Updated

CBS News journalist Kimberly Dozier has been released from a rehabilitation hospital, where she had been recovering from critical injuries suffered during a May 29 car bomb attack in Iraq.

"I'm up on crutches and can even manage with a cane," Dozier said in a statement issued by CBS News on Thursday. "It's not pretty, but I'm walking on my own."

Dozier, 40, suffered wounds to her head, legs and lower body when a roadside bomb exploded while she and her crew were embedded with the 4th Infantry Division in Baghdad. The blast killed her camera crew -- Paul Douglas and James Brolan, both of Britain.

"The last I saw Paul and James, they were rushing from their Humvee to 'get the shot' of a young U.S. Army Captain, James Funkhouser Jr., greeting Iraqi locals at a streetside tea stand," Dozier said.

The blast killed the three men and an Iraqi translator, and seriously wounded Dozier.
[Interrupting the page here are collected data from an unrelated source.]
Lemma bbox_entry_spec :
  ∃ b, bbox_entry fi fj src_size off_r off_c local_rows local_cols
         down up left right = Ok b
   ∧ (((∀ r c, ¬ forward_within fi fj down up left right r c)
       ∧ b = (src_size.2, src_size.1, -1, -1))
      ∨ ∃ min_col max_col min_row max_row,
          is_min_over (forward_within fi fj down up left right)
            (λ r c, Z.of_nat c + off_c) min_col
          ∧ is_max_over (forward_within fi fj down up left right)
              (λ r c, Z.of_nat c + off_c) max_col
          ∧ is_min_over (forward_within fi fj down up left right)
              (λ r c, Z.of_nat r + off_r) min_row
          ∧ is_max_over (forward_within fi fj down up left right)
              (λ r c, Z.of_nat r + off_r) max_row
          ∧ b = (Z.max (min_col - 1) 0, Z.max (min_row - 1) 0,
                 Z.min (max_col + 2) src_size.2,
                 Z.min (max_row + 2) src_size.1)).
Proof using Hfi Hrows Hcols.
  unfold bbox_entry. fold inside.
  pose proof elem_of_block_cols as Hc. pose proof elem_of_block_rows as Hr.
  fold inside local_cols in Hc. fold inside local_rows in Hr.
  set (cols := map (λ c, c + off_c) (select inside local_cols)) in *.
  set (rows := map (λ r, r + off_r) (select inside local_rows)) in *.
  assert (Hbound : ∀ r c, forward_within fi fj down up left right r c →
            (r < nrows fi)%nat ∧ (c < ncols fi)%nat).
  { intros r c (i & j & Hi & _). by eapply rectangular_at2. }
  destruct forward_within_cases as [(r0 & c0 & H0)|Hnone].
  - assert (Hcne : cols ≠ []).
    { intros Heq. assert (Hin : Z.of_nat c0 + off_c ∈ cols)
        by (apply Hc; eauto). rewrite Heq in Hin.
      by apply elem_of_nil in Hin. }
    assert (Hrne : rows ≠ []).
    { intros Heq. assert (Hin : Z.of_nat r0 + off_r ∈ rows)
        by (apply Hr; eauto). rewrite Heq in Hin.
      by apply elem_of_nil in Hin. }
    destruct (np_min_spec cols Hcne) as (mc & Emc & Hmc & Hmcle).
    destruct (np_max_spec cols Hcne) as (xc & Exc & Hxc & Hxcle).
    destruct (np_min_spec rows Hrne) as (mr & Emr & Hmr & Hmrle).
    destruct (np_max_spec rows Hrne) as (xr & Exr & Hxr & Hxrle).
    assert (Hlc : (0 <? length cols)%nat = true)
      by (destruct cols; [done|reflexivity]).
    assert (Hlr : (0 <? length rows)%nat = true)
      by (destruct rows; [done|reflexivity]).
    rewrite Hlc, Hlr, Emc, Exc, Emr, Exr. simpl.
    apply Hc in Hmc as (r1 & c1 & Hw1 & ->).
    apply Hc in Hxc as (r2 & c2 & Hw2 & ->).
    apply Hr in Hmr as (r3 & c3 & Hw3 & ->).
    apply Hr in Hxr as (r4 & c4 & Hw4 & ->).
    pose proof (Hbound _ _ Hw1). pose proof (Hbound _ _ Hw2).
    pose proof (Hbound _ _ Hw3). pose proof (Hbound _ _ Hw4).
    unfold nrows, ncols in *.
    eexists. split.
    { rewrite !wrap32_small by lia. reflexivity. }
    right. eexists _, _, _, _. repeat split; eauto.
    + intros r c Hw. apply Hmcle, Hc. eauto.
    + intros r c Hw. apply Hxcle, Hc. eauto.
    + intros r c Hw. apply Hmrle, Hr. eauto.
    + intros r c Hw. apply Hxrle, Hr. eauto.
  - assert (Hce : cols = []).
    { destruct cols as [|x l] eqn:E; [done|]. exfalso.
      assert (Hin : x ∈ x :: l) by left. apply Hc in Hin as (r & c & Hw & _).
      by eapply Hnone. }
    assert (Hre : rows = []).
    { destruct rows as [|x l] eqn:E; [done|]. exfalso.
      assert (Hin : x ∈ x :: l) by left. apply Hr in Hin as (r & c & Hw & _).
      by eapply Hnone. }
    rewrite Hce, Hre. simpl. eexists. split.
    { rewrite !wrap32_small by (unfold nrows, ncols in *; lia). reflexivity. }
    left. split; [|done]. exact Hnone.
Qed.
End Entry.
(** * Arithmetic quiz core: expression evaluator, problem generator, rating

    A shallow embedding of [src/utils/mathUtils.ts].

    JavaScript numbers are modelled by [number]: finite values are exact
    rationals (binary64 rounding and overflow are not modelled), and the
    IEEE special values [Infinity], [-Infinity] and [NaN] behave as in
    IEEE 754.  Zero carries no sign.  Reading an array out of range gives
    [undefined] in the source; every such read is at once used in
    arithmetic or in a comparison, where [undefined] acts as [NaN], so the
    model reads [NaN] there.  The rating calculator is also given on
    binary64 floats ([Binary64]). *)

From Stdlib Require Import Floats.
From Stdlib Require Import QArith Qround Qabs Lqa ZArith Lia.
From stdpp Require Import gmap strings list pretty.

Local Open Scope Q_scope.

(** ** Numbers *)

Module Num.

Inductive number : Type :=
| Fin (q : Q)
| PInf
| NInf
| NaN.

Definition of_Z (z : Z) : number := Fin (inject_Z z).

(** Sign of a finite value: [Gt] positive, [Eq] zero, [Lt] negative. *)
Definition sgn (q : Q) : comparison := (q ?= 0)%Q.

(** The infinity of a given sign; a zero sign gives [NaN]. *)
Definition inf_of (c : comparison) : number :=
  match c with
  | Gt => PInf
  | Lt => NInf
  | Eq => NaN
  end.

Definition flip (c : comparison) : comparison := CompOpp c.

Definition add (a b : number) : number :=
  match a, b with
  | NaN, _ | _, NaN => NaN
  | Fin x, Fin y => Fin (Qred (x + y))
  | PInf, NInf | NInf, PInf => NaN
  | PInf, _ | _, PInf => PInf
  | NInf, _ | _, NInf => NInf
  end.

Definition sub (a b : number) : number :=
  match a, b with
  | NaN, _ | _, NaN => NaN
  | Fin x, Fin y => Fin (Qred (x - y))
  | PInf, PInf | NInf, NInf => NaN
  | PInf, _ | _, NInf => PInf
  | NInf, _ | _, PInf => NInf
  end.

Definition mul (a b : number) : number :=
  match a, b with
  | NaN, _ | _, NaN => NaN
  | Fin x, Fin y => Fin (Qred (x * y))
  | Fin x, PInf | PInf, Fin x => inf_of (sgn x)
  | Fin x, NInf | NInf, Fin x => inf_of (flip (sgn x))
  | PInf, PInf | NInf, NInf => PInf
  | PInf, NInf | NInf, PInf => NInf
  end.

(** Division; a finite zero divisor counts as [+0]. *)
Definition div (a b : number) : number :=
  match a, b with
  | NaN, _ | _, NaN => NaN
  | Fin x, Fin y => if Qeq_bool y 0 then inf_of (sgn x) else Fin (Qred (x / y))
  | Fin _, PInf | Fin _, NInf => Fin 0
  | PInf, Fin y => if Qle_bool 0 y then PInf else NInf
  | NInf, Fin y => if Qle_bool 0 y then NInf else PInf
  | _, _ => NaN
  end.

(** [a < b]; false as soon as one side is [NaN]. *)
Definition ltb (a b : number) : bool :=
  match a, b with
  | NaN, _ | _, NaN => false
  | Fin x, Fin y => negb (Qle_bool y x)
  | NInf, NInf | PInf, _ => false
  | NInf, _ => true
  | Fin _, PInf => true
  | Fin _, NInf => false
  end.

(** [a >= b]. *)
Definition geb (a b : number) : bool :=
  match a, b with
  | NaN, _ | _, NaN => false
  | Fin x, Fin y => Qle_bool y x
  | PInf, _ | _, NInf => true
  | NInf, _ => false
  | Fin _, PInf => false
  end.
Lemma storage_size_slot (k v v' : jsstring) :
  storage_size (<[k := v']> {[k := v]})
  = (N.of_nat (length k) + N.of_nat (length v'))%N.
Proof.
  rewrite storage_size_insert, delete_singleton_eq.
  unfold storage_size. rewrite map_to_list_empty. cbn. lia.
Qed.

Lemma storage_size_first (k v : jsstring) :
  storage_size (<[k := v]> ∅) = (N.of_nat (length k) + N.of_nat (length v))%N.
Proof.
  rewrite storage_size_insert, delete_empty.
  unfold storage_size. rewrite map_to_list_empty. cbn. lia.
Qed.

(** Replace the string literals of the goal by their code units. *)
Ltac eval_literals :=
  repeat match goal with
         | |- context [js ?k] =>
             let t := eval vm_compute in (js k) in change (js k) with t
         end.

(** The text of a report, and its length. *)
Lemma stringify_report (r : Report) :
  stringify (report_object r)
  = js "{" ++ quote (js "id") ++ js ":" ++ quote (id r)
    ++ js "," ++ quote (js "category") ++ js ":" ++ quote (category r)
    ++ js "," ++ quote (js "location") ++ js ":" ++ quote (location r)
    ++ js "," ++ quote (js "description") ++ js ":" ++ quote (description r)
    ++ js "," ++ quote (js "imageData") ++ js ":" ++ quote (imageData r)
    ++ js "," ++ quote (js "status") ++ js ":" ++ quote (status r)
    ++ js "," ++ quote (js "submittedAt") ++ js ":" ++ quote (submittedAt r)
    ++ js "}".
Proof.
  unfold report_object. cbn [stringify fmap list_fmap fst snd].
  rewrite own_props_named by reflexivity.
  cbn [fmap list_fmap join_comma]. unfold member_text, quote. cbn [fst snd].
  eval_literals.
  repeat (rewrite <- app_assoc || rewrite <- app_comm_cons). reflexivity.
Qed.

Lemma length_stringify_report (r : Report) :
  length (stringify (report_object r))
  = (98 + length (quote_body (id r)) + length (quote_body (category r))
     + length (quote_body (location r)) + length (quote_body (description r))
     + length (quote_body (imageData r)) + length (quote_body (status r))
     + length (quote_body (submittedAt r)))%nat.
Proof.
  rewrite stringify_report. unfold quote.
  repeat match goal with
         | |- context [quote_body (js ?k)] =>
             let t := eval vm_compute in (quote_body (js k)) in
             change (quote_body (js k)) with t
         end.
  eval_literals.
  repeat (rewrite length_app || rewrite length_cons). cbn [length]. lia.
Qed.

Lemma length_quote_unit (c : N) : 1 <= length (quote_unit c).
Proof.
  unfold quote_unit, unicode_escape.
  repeat case_match; eval_literals; cbn [length]; lia.
Qed.

Lemma length_quote_body_le (n : nat) (s : jsstring) :
  length s <= n -> length s <= length (quote_body s).
Proof.
  revert s. induction n as [|n IH]; intros [|c s] Hn; cbn [length] in *; try lia.
  cbn [quote_body]. unfold unicode_escape.
  destruct (is_high_surrogate c).
  - destruct s as [|d s]; [cbn [length]; lia|].
    destruct (is_low_surrogate d).
    + cbn [length] in *. specialize (IH s ltac:(lia)). lia.
    + specialize (IH (d :: s) ltac:(lia)).
      cbn [app length] in *. rewrite length_app. lia.
  - specialize (IH s ltac:(lia)). rewrite length_app.
    pose proof (length_quote_unit c). lia.
Qed.

Lemma length_quote_body (s : jsstring) : length s <= length (quote_body s).
Proof. by apply (length_quote_body_le (length s)). Qed.

Lemma quote_body_replicate (n : nat) :
  quote_body (replicate n (ch "A")) = replicate n (ch "A").
Proof.
  induction n as [|n IH]; [reflexivity|]. cbn [replicate].
  change (quote_body (ch "A" :: replicate n (ch "A")))
    with (ch "A" :: quote_body (replicate n (ch "A"))).
  by rewrite IH.
Qed.

Lemma length_join_comma (p : jsstring) (parts : list jsstring) :
  p ∈ parts -> length p <= length (join_comma parts).
Proof.
  induction parts as [|q parts IH]; intros H; [by apply elem_of_nil in H|].
  apply elem_of_cons in H. cbn [join_comma].
  destruct parts as [|q' parts].
  - destruct H as [->|H]; [lia|by apply elem_of_nil in H].
  - rewrite length_app. cbn [length].
    destruct H as [->|H]; [lia|]. specialize (IH H). lia.
Qed.
(** [abs(c - b) > 0] on two values. *)
Definition absdiff_pos (c b : value) : result bool :=
  let int_int (x y : Z) : result bool := Ok (0 <? Z.abs (x - y))%Z in
  let int_float (x : Z) (g : float) (swap : bool) : result bool :=
    match float_of_int x with
    | Some f => Ok (if swap then float_absdiff_pos g f else float_absdiff_pos f g)
    | None => raise OverflowError "int too large to convert to float"
    end in
  let unsupported : result bool :=
    raise TypeError ("unsupported operand type(s) for -: '" ++ type_name c
                     ++ "' and '" ++ type_name b ++ "'") in
  match c, b with
  | VInt x, VInt y => int_int x y
  | VInt x, VBool y => int_int x (int_of_bool y)
  | VBool x, VInt y => int_int (int_of_bool x) y
  | VBool x, VBool y => int_int (int_of_bool x) (int_of_bool y)
  | VFloat f, VFloat g => Ok (float_absdiff_pos f g)
  | VInt x, VFloat g => int_float x g false
  | VBool x, VFloat g => int_float (int_of_bool x) g false
  | VFloat f, VInt y => int_float y f true
  | VFloat f, VBool y => int_float (int_of_bool y) f true
  | _, _ => unsupported
  end.

Definition is_none (v : value) : bool :=
  match v with VNone => true | _ => false end.

End Values.

End Py.

(* ================================================================== *)
(** ** Stable sorting, as [sorted] and [list.sort] do it *)
(* ================================================================== *)

Module StableSort.
Section Sort.
Context {A : Type}.
Variable le : A -> A -> bool.

(** Insert [x], which stood before every element of [l] in the input,
    ahead of the first element it does not exceed. *)
Fixpoint insert (x : A) (l : list A) : list A :=
  match l with
  | [] => [x]
  | y :: l' => if le x y then x :: l else y :: insert x l'
  end.

Fixpoint sort (l : list A) : list A :=
  match l with
  | [] => []
  | x :: l' => insert x (sort l')
  end.

End Sort.
End StableSort.

(* ================================================================== *)
(** ** shared/device_info.py *)
(* ================================================================== *)

Module DeviceInfo.

(** [DeviceInfo].  [priority] is [None] when the inventory carries none
    (the class of aci_client.py declares it [Optional[int]]). *)
Record t : Type := Make {
  name : string;
  hostname : string;
  username : string;
  password : string;
  device_type : string;
  node_id : option Z;
  priority : option Z;
  port : Z
}.

(** The dataclass constructor followed by [__post_init__]. *)
Definition new (name hostname username password device_type : string)
    (node_id priority : option Z) (port : Z) : Py.result t :=
  if String.eqb name "" then Py.raise Py.ValueError "Device name cannot be empty"
  else if String.eqb hostname "" then
    Py.raise Py.ValueError "Device hostname cannot be empty"
  else
    let port' := if String.eqb device_type "apic" && (port =? 22)%Z
                 then 443%Z else port in
    Py.Ok (Make name hostname username password device_type
                node_id priority port').

End DeviceInfo.

(* ================================================================== *)
(** ** aci_client.py *)
(* ================================================================== *)

Module AciClient.
Section Client.
Context `{RT : Py.Runtime}.

(** What the controller answers to an HTTP request. *)
Inductive http_reply : Type :=
| RequestException (msg : string)
    (** connection error, timeout, ... *)
| Response (status : Z) (json : option Py.value)
    (** a response; [json] is [None] when the body is not valid JSON *).

(** The management network: the login service and the GET service of each
    controller. *)
Record network : Type := MkNetwork {
  (** hostname, user, password: the token, if the login succeeds *)
  login : string -> string -> string -> option string;
  (** URL and query parameters *)
  http_get : string -> option (list (string * string)) -> http_reply
}.

Inductive log_level : Type := DEBUG | INFO | WARNING | ERROR.
Definition log_record : Type := (log_level * string)%type.

(** *** [APICClient] *)

Record APICClient : Type := MkAPICClient {
  apic_hostname : string;
  apic_username : string;
  apic_password : string;
  base_url : string;
  auth_token : option string;
  is_authenticated : bool
}.

Definition new_APICClient (hostname username password : string) : APICClient :=
  MkAPICClient hostname username password ("https://" ++ hostname) None false.

(** [authenticate]: the outcome and the client afterwards.  Every failure
    the method handles (connection error, unexpected answer) is a failed
    login of the oracle. *)
Definition authenticate (net : network) (c : APICClient) : bool * APICClient :=
  match login net (apic_hostname c) (apic_username c) (apic_password c) with
  | Some token =>
      (true, MkAPICClient (apic_hostname c) (apic_username c) (apic_password c)
                          (base_url c) (Some token) true)
  | None => (false, c)
  end.

(** [response.raise_for_status()] raises for 4xx and 5xx. *)
Definition is_error_status (status : Z) : bool :=
  ((400 <=? status) && (status <? 600))%Z.

(** [get_data]: the value returned ([VNone] for [None]) and the records
    logged.  The client itself is not changed. *)
Definition get_data (net : network) (c : APICClient) (endpoint : string)
    (params : option (list (string * string))) : Py.value * list log_record :=
  if negb (is_authenticated c) then
    (Py.VNone, [(ERROR, "Not authenticated to APIC " ++ apic_hostname c)%string])
  else
    let url := (base_url c ++ endpoint)%string in
    match http_get net url params with
    | RequestException msg =>
        (Py.VNone, [(ERROR, "Error retrieving data from " ++ endpoint
                            ++ " on APIC " ++ apic_hostname c ++ ": " ++ msg)%string])
    | Response status body =>
        if is_error_status status then
          (Py.VNone, [(ERROR, "Error retrieving data from " ++ endpoint
                              ++ " on APIC " ++ apic_hostname c ++ ": "
                              ++ PyStr.str_of_Z status ++ " Error")%string])
        else
          match body with
          | Some data =>
              (data, [(DEBUG, "Successfully retrieved data from " ++ endpoint
                              ++ " on APIC " ++ apic_hostname c)%string])
          | None =>
              (Py.VNone, [(ERROR, "JSON decode error for " ++ endpoint
                                  ++ " on APIC " ++ apic_hostname c)%string])
          end
    end.

(** *** [FabricClient] *)

(** The sort key of [__init__]: [x.priority or 1]. *)
Definition priority_key (d : DeviceInfo.t) : Z :=
  match DeviceInfo.priority d with
  | Some p => if (p =? 0)%Z then 1%Z else p
  | None => 1%Z
  end.

Definition priority_le (a b : DeviceInfo.t) : bool :=
  (priority_key a <=? priority_key b)%Z.

Record FabricClient : Type := MkFabricClient {
  apic_devices : list DeviceInfo.t;
  fc_username : string;
  fc_password : string;
  primary_apic : option APICClient
}.

(** [FabricClient(apic_devices, username, password)] *)
Definition new_FabricClient (devices : list DeviceInfo.t)
    (username password : string) : FabricClient :=
  MkFabricClient (StableSort.sort priority_le devices) username password None.

(** The loop of [connect_to_fabric] over the devices that remain.  The
    third component lists the devices on which [authenticate] was called,
    in call order. *)
Fixpoint connect_loop (net : network) (fc : FabricClient)
    (devices : list DeviceInfo.t) : bool * FabricClient * list DeviceInfo.t :=
  match devices with
  | [] => (false, fc, [])
  | d :: rest =>
      let apic_client := new_APICClient (DeviceInfo.hostname d) (fc_username fc) (fc_password fc) in
      match authenticate net apic_client with
      | (true, apic_client') =>
          (true,
           MkFabricClient (apic_devices fc) (fc_username fc) (fc_password fc)
                          (Some apic_client'),
           [d])
      | (false, _) =>
          let '(ok, fc', tried) := connect_loop net fc rest in
          (ok, fc', d :: tried)
      end
  end.

Definition connect_to_fabric (net : network) (fc : FabricClient)
  : bool * FabricClient * list DeviceInfo.t :=
  connect_loop net fc (apic_devices fc).

Definition connect := connect_to_fabric.

(** [get_fabric_data] *)
Definition get_fabric_data (net : network) (fc : FabricClient)
    (endpoint : string) (params : option (list (string * string)))
  : Py.value * list log_record :=
  match primary_apic fc with
  | None => (Py.VNone, [(ERROR, "No primary APIC connection available")])
  | Some apic => get_data net apic endpoint params
  end.

End Client.
End AciClient.

(* ================================================================== *)
(** ** collectors/leaf_collector.py: the text parsers *)
(* ================================================================== *)

Module LeafParsers.
Import PyStr.

(** [output.strip().split('\n')] *)
Definition lines_of (output : string) : list string :=
  split_on LF (strip output).

(** *** The regular expressions of the parsers, as matchers on characters *)

Definition is_hex (c : ascii) : bool :=
  let n := nat_of_ascii c in
  (is_digit c || ((65 <=? n) && (n <=? 70)) || ((97 <=? n) && (n <=? 102)))%nat.

Definition DOT : ascii := ascii_of_nat 46.

(** [[0-9a-fA-F]{4}] at the head: the rest of the text. *)
Definition hex4 (l : list ascii) : option (list ascii) :=
  match l with
  | a :: b :: c :: d :: rest =>
      if is_hex a && is_hex b && is_hex c && is_hex d then Some rest else None
  | _ => None
  end.
(** C7 as stated does not hold for a transcript without steps: the
    reference yields a row, but the verdict is None, not false. *)
Lemma no_step_turn_is_not_false :
  ~ (forall (E : env value) (ms max_steps : Z) (t : turn)
            (acc acc' : metrics) (w w' : world value) (it : item value)
            (gold : exec_dict value),
       process_turn E false ms max_steps t acc w = (Ret (it, acc'), w') ->
       it_gold_execution it = Some gold -> d_results gold <> [] ->
       it_results_match it = Some false).
Proof.
  intros H.
  assert (exists it acc' w' gold,
            process_turn (demo_env hasty_oracle false) false 1000 4 count_turn
              metrics0 empty_world = (Ret (it, acc'), w') /\
            it_gold_execution it = Some gold /\
            d_results gold = [RTuple [VInt 5]] /\
            it_results_match it = None)
    as (it & acc' & w' & gold & Hp & Hg & Hrows & Hm).
  { eexists _, _, _, _. split; [lazy; reflexivity|].
    split; [reflexivity|]. split; reflexivity. }
  assert (@None bool = Some false) as Habs; [|discriminate].
  rewrite <- Hm. apply (H _ _ _ _ _ _ _ _ _ _ Hp Hg).
  rewrite Hrows. discriminate.
Qed.
(** * Deal Underwriter: the underwriting engine, embedded and verified

    The engine of the repository (amortization formulas, NPV and IRR, the
    recommendation classifier, [computeModel], the sensitivity grid and the
    tornado ranking) is translated function by function into executable
    definitions, and the statements of the specification are settled
    against them.

    ** Numbers

    A JavaScript [number] is modelled by the type [number] below: a finite
    value is an exact rational ([Qc], canonical fractions, so that equal
    values are equal terms), and the three non-finite values [Infinity],
    [-Infinity] and [NaN] are kept, with the IEEE rules for them, because
    the source tests for them ([Number.isFinite], [clampNum]) and compares
    against them ([NaN < x] is false).  Three idealisations are made and
    hold throughout the file:
    - finite arithmetic is exact: no rounding, overflow or underflow
      (the root search of [irr], which behaves differently once an NPV
      overflows, is also stated for an arbitrary evaluation of the NPV,
      see [irr_with]);
    - there is a single zero, which behaves as [+0] (so [x / 0] is
      [Infinity] for positive [x]);
    - the arguments the source only ever uses as integers (the hold period
      [saleYear], the amortization term [amortYears], the payment count
      [kPayments], the loop counters used as exponents of [Math.pow]) are
      integers ([nat] or [Z]); the caller builds them with [Math.floor]. *)

From Stdlib Require Import QArith Qcanon Qcabs Qround ZArith List Bool String.
From Stdlib Require Import Lia Lqa.
From Stdlib Require Import Sorting.Sorted Sorting.Permutation.
Import ListNotations.

(** ** The [number] type *)

Inductive number : Type :=
| Fin (q : Qc)
| PosInf
| NegInf
| NaN.

Declare Scope num_scope.
Delimit Scope num_scope with num.
Bind Scope num_scope with number.

Definition ofQ (q : Q) : number := Fin (Q2Qc q).
Definition ofZ (z : Z) : number := Fin (Q2Qc (inject_Z z)).

Definition zero : number := ofZ 0.
Definition one : number := ofZ 1.

Definition isFinite (x : number) : bool :=
  match x with Fin _ => true | _ => false end.

(** The infinity with the sign of a comparison against zero; [0 * Infinity]
    and [0 / 0] are [NaN]. *)
Definition inf_of (c : comparison) : number :=
  match c with Gt => PosInf | Lt => NegInf | Eq => NaN end.

Definition neg (x : number) : number :=
  match x with
  | Fin a => Fin (- a)
  | PosInf => NegInf
  | NegInf => PosInf
  | NaN => NaN
  end.

Definition add (x y : number) : number :=
  match x, y with
  | NaN, _ | _, NaN => NaN
  | Fin a, Fin b => Fin (a + b)
  | PosInf, NegInf | NegInf, PosInf => NaN
  | PosInf, _ | _, PosInf => PosInf
  | NegInf, _ | _, NegInf => NegInf
  end.

Definition sub (x y : number) : number := add x (neg y).

Definition mul (x y : number) : number :=
  match x, y with
  | NaN, _ | _, NaN => NaN
  | Fin a, Fin b => Fin (a * b)
  | Fin a, PosInf | PosInf, Fin a => inf_of (a ?= 0)%Qc
  | Fin a, NegInf | NegInf, Fin a => inf_of (0 ?= a)%Qc
  | PosInf, PosInf | NegInf, NegInf => PosInf
  | PosInf, NegInf | NegInf, PosInf => NegInf
  end.

Definition div (x y : number) : number :=
  match x, y with
  | NaN, _ | _, NaN => NaN
  | Fin a, Fin b =>
      if Qc_eq_bool b 0 then inf_of (a ?= 0)%Qc else Fin (a / b)
  | Fin _, _ => Fin 0
  | PosInf, Fin b => match (b ?= 0)%Qc with Lt => NegInf | _ => PosInf end
  | NegInf, Fin b => match (b ?= 0)%Qc with Lt => PosInf | _ => NegInf end
  | _, _ => NaN
  end.

Infix "+" := add : num_scope.
Infix "-" := sub : num_scope.
Infix "*" := mul : num_scope.
Infix "/" := div : num_scope.
Notation "- x" := (neg x) : num_scope.

(** Comparison of two numbers; [None] when one of them is [NaN], in which
    case every JavaScript comparison answers [false]. *)
Definition ncompare (x y : number) : option comparison :=
  match x, y with
  | NaN, _ | _, NaN => None
  | Fin a, Fin b => Some (a ?= b)%Qc
  | PosInf, PosInf | NegInf, NegInf => Some Eq
  | NegInf, _ | _, PosInf => Some Lt
  | PosInf, _ | _, NegInf => Some Gt
  end.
After she was stabilized by an Army medic, she was taken to Landstuhl Regional Medical Center in Germany. On June 7, she was transported to the National Naval Medical Center in Bethesda, Md., where she underwent intensive physical therapy. She was moved to Kernan Hospital, a rehabilitation facility in the Baltimore area, on July 17 and remained there until her release Wednesday.

Dozier will continue her rehabilitation on an outpatient basis.

Since the blast, she has undergone at least a dozen surgical procedures, including one operation that lasted about 11 hours.

"I still face a couple minor surgeries, but overall, the prognosis is far better than the docs had hoped just after I'd reached Germany," she said.

Dozier said she's received so many cards and e-mails wishing her well since the attack that it was like having 10,000 guardian angels on her shoulders.